Europe, Switzerland, and South Korea now face 15% tariffs on patented pharmaceuticals under President Trump's April 2 Section 232 proclamation, while the UK faces rates between 0-10% and generics and biosimilars remain exempt at 0%. The investigation cites that 53% of patented pharmaceuticals and 85% of active pharmaceutical ingredients are manufactured offshore as the national security rationale.

Country-Specific Rates Under Section 232:
• European Union: 15%
• Switzerland: 15%
• South Korea: 15%
• United Kingdom: 0-10%
• Generics/Biosimilars (all origins): 0%

Seventeen major pharmaceutical companies that signed agreements with the Department of Health and Human Services will pay either 0% or 20% tariffs depending on their deal terms. Companies committing to most-favoured-nation pricing, US investments, and onshoring manufacturing receive exemptions valid until January 20, 2029. Compliance teams should flag these HHS agreements as a critical data point for duty calculation on shipments from covered entities.

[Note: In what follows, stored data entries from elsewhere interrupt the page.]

(** X18. On a fresh job without tasks and with at least one slot, [wait]
    returns after one pass of the outer loop and one of the inner loop,
    without sleeping and without changing the store; [results] then yields
    nothing. *)
Theorem wait_on_empty_source (poll_seconds : Z) (j : Job Task) (w : World)
    (bucket file_name_prefix : string)
    (Hlisting : result_listing j = Some (bucket, file_name_prefix))
    (Hmax : 1 <= max_simultaneous_tasks j)
    (Hempty : tasks_iter j = [])
    (Hfresh : submitted_tasks j = []) :
  exists w',
    (forall fuel, (2 <= fuel)%nat ->
       wait fuel poll_seconds (j, w) = Some (inr tt, (j, w'))) /\
    objects w' = objects w /\
    sleeps (trace w') = sleeps (trace w) /\
    results (j, w') =
      (inr [], (j, emit (EvRequest (ReqList bucket file_name_prefix)) w')).
Proof.
  assert (Hnone : forall w0, running_now j w0 = ∅).
  { intros w0. unfold running_now. rewrite Hfresh. cbn [list_to_set].
    apply set_eq. intros t. split; [|by intros ?%not_elem_of_empty].
    by intros [?%not_elem_of_empty _]%elem_of_difference. }
  set (w1 := emit (EvLog (LogSubmitting (max_simultaneous_tasks j)))
               (emit (EvRequest (ReqList bucket file_name_prefix)) w)).
  assert (Hpoll : wait_poll poll_seconds (j, w) = (inr false, (j, w1))).
  { rewrite (wait_poll_run poll_seconds j w _ _ Hlisting). cbv zeta.
    rewrite Hnone, size_empty.
    replace (Z.max 0 (max_simultaneous_tasks j - Z.of_nat 0))
      with (max_simultaneous_tasks j) by lia.
    replace (max_simultaneous_tasks j =? 0)%Z with false
      by (symmetry; apply Z.eqb_neq; lia).
    destruct (Z.to_nat (max_simultaneous_tasks j)) as [|m] eqn:Hm; [lia|].
    cbn [submit_all].
    by rewrite (bind_inr _ _ _ _ _ (submit_one_task_exhausted j _ _ Hempty)). }
  destruct (drain_poll_run poll_seconds j w1 _ _ Hlisting) as (w' & Hdrain & Ho & Hs).
  rewrite bool_decide_true in Hdrain, Hs by done. rewrite app_nil_r in Hs.
  exists w'. split_and!.
  - intros fuel Hfuel. destruct fuel as [|[|fuel]]; [lia..|].
    cbn [wait drain]. by rewrite Hpoll, Hdrain.
  - by rewrite Ho.
  - rewrite Hs. subst w1. rewrite !sleeps_emit. by rewrite !app_nil_r.
  - unfold results.
    rewrite (bind_inr _ _ _ _ _ (get_running_tasks_run j w' _ _ Hlisting)).
    rewrite decide_True by done. unfold bind, self. cbn [fst snd].
    by rewrite Hfresh.
Qed.
End loop_facts.

Section more_results_facts.
Context {Task Value : Type} {N : Naming} {Ser : Serialization Task Value}.
Import job.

Six niche therapy categories receive blanket exemptions regardless of origin: orphan drugs, nuclear medicines, plasma-derived therapies, fertility treatments, cell and gene therapies, and antibody-drug conjugates. These classifications will require precise HTS mapping to ensure automated systems correctly apply the 0% rate.

Country of Origin Complexity: US Customs may determine India as the country of origin for APIs and intermediates manufactured by Indian CDMOs even when products are not shipped directly to the US. This ruling affects transfer pricing structures and may trigger higher tariff rates on finished products incorporating Indian-origin components.

According to Jefferies analyst Alok Dalal, most large pharmaceutical firms have signed HHS agreements qualifying for zero tariffs, while biotech companies typically maintain single-supplier relationships per product. Nomura analyst Sion Mukherjee noted that adding new suppliers requires 12-24 months, and Indian API manufacturing costs run 30-40% below US and European levels—suggesting continued India-based sourcing despite tariff exposure on certain classifications.

For trade compliance engineering teams, this proclamation introduces multi-variable rate determination: country of origin, HHS agreement status, product classification (patented vs. generic vs. biosimilar), and niche therapy categorization all affect the applicable duty rate. Systems pulling HTS data must now incorporate these Section 232 pharmaceutical-specific overlays to return accurate rates.